ホテル・ミラクルThe Final 公演情報 feblaboプロデュース「ホテル・ミラクルThe Final」の観てきた!クチコミとコメント

  • 実演鑑賞

    満足度★★★★

    【STAY Ver.】
    どすけべ前説 「ホンバンの前に」 寺園七海さん 今井未定さん
    ①「THE WORLD IS YONCHAN's」 河西凜氏 森下凜央(りお)さん
    ②「噛痕と飛べ」 今井未定さん 秋山拓海氏 寺園七海さん
    ③「愛(がない)と平和 -Bagism by Love&Peace.-」 岡村梨加さん 藤本康平氏
    〈5分休憩〉
    ④「スーパーアニマル」 金田一央紀氏 小練(こねり)ネコさん
    ⑤「最後の奇蹟 最終形」 環幸乃さん 坂本七秋氏

    ①チェリ男こと河西凜氏は全世界のもてない童貞男の象徴とも言うべきピープルズ・チャンピオン。この役をやる為にこの世に生を受けたのでは。ヨンちゃんこと森下凜央さんは凄かった。こりゃ人気ある訳だ。童貞男のパンパンに膨れ上がったエロ妄想が具現化したようなルックス。今作を世界中の(精神的)童貞男に捧ぐ。面白かった。
    ④最高傑作。金田一央紀氏が全作品の中の間違いなくMVP。この作家は天才だ。現代の“あしながおじさん”の織り成す街角のささやかなメルヘン。都会でささくれだった心を潤してくれるようなひとときの安らぎ。小練ネコさんがまた素晴らしい。客席がドッカンドッカン沸いてうねった。凄く文学性も高い。これが観れただけで何の文句もない。
    ⑤「さようなら、全てのエヴァンゲリオン」ならぬ「さようなら、全てのシアター(ホテル)・ミラクル」。『シン・シアター(ホテル)・ミラクル』のようなラスト。環幸乃さん&坂本七秋氏のキャスティングこそ最期にふさわしい。

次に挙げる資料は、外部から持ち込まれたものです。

Lemma finish_effect now leg_id st code error preserve db db' r :
  xwf db → st ∈ L_TERMINAL →
  finish_exchange_leg now leg_id st code error preserve db = Ok (db', r) → xeffect db db'.
Proof.
  intros W Hst E.
  destruct (legs db !! leg_id) as [l|] eqn:El;
    [|unfold finish_exchange_leg in E; rewrite El in E; inv_res; apply eff_same].
  destruct (is_l L_TERMINAL l) eqn:Ht;
    [unfold finish_exchange_leg in E; rewrite El, Ht in E; inv_res; apply eff_same|].
  destruct (wf_l _ W _ _ El) as (x & Hx & _). pose proof (wf_xid _ W _ _ Hx) as Hid.
  rewrite (finish_pending _ _ _ _ _ _ _ _ _ El Ht Hx Hid) in E. cbv zeta in E.
  assert (is_l L_PENDING l = true) as Hp by (unfold is_l in *; by destruct (l_status l)).
  assert (∀ st c e, leg_le l (finish_leg st c e now l)) as Hle1 by (intros; by apply pending_leg_le).
  assert (∀ st c e, leg_le l (close_response now (finish_leg st c e now l))) as Hle2 by (intros; by apply pending_leg_le).
  destruct (conversation l && is_x [XActive] x) eqn:Hc;
    [|injection E as <- _; apply eff_frame; [by eapply insert_legs_frame|apply exchanges_frame_refl]].
  apply andb_true_iff in Hc as [Hc Ha]. assert (x_status x = XActive) as Hs.
  { apply is_x_In in Ha. by apply list_elem_of_singleton in Ha. }
  destruct (ended_with _ l) as [xst|] eqn:Ee;
    [|injection E as <- _; apply eff_frame; [by eapply insert_legs_frame|apply exchanges_frame_refl]].
  injection E as <- _. apply eff_frame; [eapply insert_legs_frame; [done|by case_bool_decide]|].
  eapply insert_exchanges_frame; [done|].
  destruct (decide (xst = XCompleted)) as [->|Hne].
  - assert (effective st preserve l = LDelivered ∧ l_response l = ROpen ∧ l_expects l = false) as (Hst' & Ho & He).
    { unfold ended_with in Ee. destruct (effective st preserve l); try done.
      case_bool_decide; [|done]. by destruct (l_expects l). }
    destruct (open_is_last _ _ _ _ W El Hc Ho Hx) as (Hord & _).
    destruct (wf_lid _ W _ _ El) as [Hlid _].
    rewrite !bool_decide_true by done. apply x_frame_completed; [done|done|done|].
    match goal with |- context [<[leg_id := ?y]> _] => exists y end.
    split; [|split; [exact Hst'|by split]]. unfold leg_at. cbn [legs].
    match goal with |- context [l_id (close_response ?n ?y)] =>
      change (l_id (close_response n y)) with (l_id l) end. rewrite Hlid, lookup_insert_eq. by split_and!.
  - apply x_frame_end; [unfold is_x; by rewrite Hs| |done|done].
    unfold ended_with in Ee. by destruct (effective st preserve l); repeat case_match; simplify_eq.
Qed.

(** ** The methods that add a leg *)

(** The first leg of an exchange that waits for it. *)
Lemma first_continues ls x x' id k source target run expects body key e now :
  x_used x = 0 → x_requester x = source → x_responder x = target → x_id x = id →
  x_status x = XWaiting → 2 ≤ x_max x → k ≠ "" →
  (x_id x', x_requester x', x_responder x', x_max x') = (x_id x, x_requester x, x_responder x, x_max x) →
  x_used x' = 1 → x_active x' = Some k → x_status x' = XActive →
  continues ls x x' (new_leg sha256 k id None 1 source run run target KRequest expects ROpen body key e now).
Proof.
  intros Hu Hq Hr Hid Hs Hm Hk HP Hu' Ha' Hs'. injection HP as P1 P2 P3 P4.
  split; cbn; rewrite ?Hu', ?Hu; try done; try lia.
  - split; rewrite ?Hs', ?Hs, ?Hu', ?Hu; try done; [congruence|].
    intros Ht. unfold is_x in Ht. by rewrite Hs in Ht.
  - unfold speaker. cbn. by rewrite Hq, Hr.
Qed.

Lemma continue_effect db db0 db1 id x l P f :
  legs_frame (legs db) (legs db0) → exchanges db0 = exchanges db →
  exchanges db !! id = Some x → x_id x = id → P x = true → is_x X_OPEN x = true →
  insert_leg l db0 = Ok db1 → continues (legs db0) x (f x) l →
  xeffect db (set_exchange id P f db1).
Proof.
  intros Hf Ee Hx Hid HP Ho (Hn & _ & _ & Hcl & ->)%insert_leg_Ok C.
  erewrite set_exchange_lookup; [|cbn; by rewrite Ee|done]. cbn. rewrite Ee.
  eapply eff_continue; [done|by rewrite Hid|done|done|done|done|by rewrite Hid].
Qed.

Lemma initial_effect now instance leg_id id source run target body key live db db' r :
  xwf db → leg_id ≠ "" →
  create_initial_exchange_leg sha256 now instance leg_id id source run target body key live db = Ok (db', r) →
  xeffect db db'.
Proof.
  intros W Hk E. unfold create_initial_exchange_leg in E.
  destruct (exchanges db !! id) as [y|] eqn:Hy; [|done].
  destruct (select_one _ _) as [l|]; inv_res; [apply eff_same|].
  destruct (bool_decide _); inv_res; [apply expire_effect; set_solver|].
  apply negb_false_iff in H, H0, H1. apply andb_true_iff in H1 as [Hq%String.eqb_eq Hr%String.eqb_eq].
  pose proof H as Hs. apply is_x_In, list_elem_of_singleton in Hs.
  pose proof (wf_x _ W _ _ Hy) as O.
  eapply (continue_effect db db); [apply legs_frame_refl|done|done|by eapply wf_xid|done| |done|].
  - unfold is_x. by rewrite Hs.
  - apply first_continues; try done.
    + by apply (xo_waiting _ _ O).
    + by eapply wf_xid.
    + apply (xo_budget _ _ O).
Qed.

Lemma route_effect now instance q db db' r :
  xwf db → 2 ≤ rr_max q → rr_leg q ≠ "" →
  create_route_exchange_request sha256 now instance q db = Ok (db', r) → xeffect db db'.
Proof.
  intros W Hm Hk E. unfold create_route_exchange_request in E. inv_res.
  destruct (exchanges db !! rr_exchange q) as [y|] eqn:Hy.
  { destruct (legs db !! rr_leg q); [|done]. inv_res. apply eff_same. }
  inv_res. apply insert_exchange_Ok in H5 as (_ & Hc & ->).
  apply insert_leg_Ok in H6 as (Hn & _ & _ & Hcl & ->). cbn in Hn, Hcl.
  set (actions := join "," x3) in *. set (rstate := if String.eqb _ _ then _ else _) in *.
  set (x' := route_exchange now instance q actions rstate) in *.
  pose (fresh := x' {{ x_used := 0; x_active := None; x_status := XWaiting }}).
  match type of Hcl with ∀ _ _, _ → leg_clash ?l _ = _ =>
    eapply (eff_ask _ _ fresh x' l); [done| |done|done|done|done|exact Hn|exact Hcl| |done] end.
  - unfold exchange_checks in *. cbn in *. repeat (apply andb_true_iff in Hc as [Hc ?]).
    rewrite Hc. repeat (apply andb_true_iff; split); try done. lia.
  - by apply first_continues.
Qed.

Lemma inbound_leg_Some id k db l :
  xwf db → inbound_leg id k db = Some l → legs db !! k = Some l ∧ l_exchange l = id.
Proof.
  intros W Hl. apply select_one_Some in Hl as ([<-%String.eqb_eq He%String.eqb_eq]%andb_true_iff & k' & Hk').
  by destruct (wf_lid _ W _ _ Hk') as [-> _].
Qed.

    帰りには隣の「レイスケバブ」でケバブラップ中辛(500円)を噛じれば満腹。なかなかこれからは行くこともなくなる。

    ネタバレBOX

    前説の今井未定さんがエロエロ。

    ①高校時代の憧れの女の子(森下凜央さん)と飲みに行った冴えない童貞男(河西凜氏)、目覚めるとそこはラブホで二人共半裸。酔っ払って何の記憶もないまま、興奮してパニクる。
    森下凜央さんの佇まいや受け答えの感じが巧い。後半、無理筋の展開が残念。

    ②女漫才師(今井未定さん)がネタを書く為にラブホに籠もり、後輩のピン芸人(秋山拓海氏)に自分が怠けないよう監視させる。
    無理筋の設定を成立させる為の論法が強引、イマイチのれない。

    ③金が媒介する男女の純愛。リアルを追求してボソボソ喋る二人。殆ど聞こえない、何とも言えない空間。地獄の底の御通夜みたいなムード。この退屈さの正体はナルシシズム。作家と役者が自分に酔っている。他人のナルシシズムを本能的に人間は嫌う。『出会って4秒で合体』ネタも空振り。
    だが、この沈滞が次の作品の大爆発に繋がるという面白さ。

    ④援交に手を出して十年のベテランエロ紳士(金田一央紀氏)が一番のお気に入りのJK(小練ネコさん)に贈る人生応援歌。
    言語への過剰な拘り、myルールに対する信仰にも似た敬虔な姿勢。快楽主義者だからこその理路整然と生きる男の哲学の揺れ。田山花袋の『蒲団』さえ思わせるラスト。昔、風俗に通いまくっていた知り合いのことを思い出した。自己分析的で理知的な駄目人間の詩。金田一央紀氏の乱雑に脱ぎ捨てられたセーラー服や靴下に対する愛情のこもった畳み方が美しい。フェティシズムへの畏敬。それに対する小練ネコさんの在り方が美しい。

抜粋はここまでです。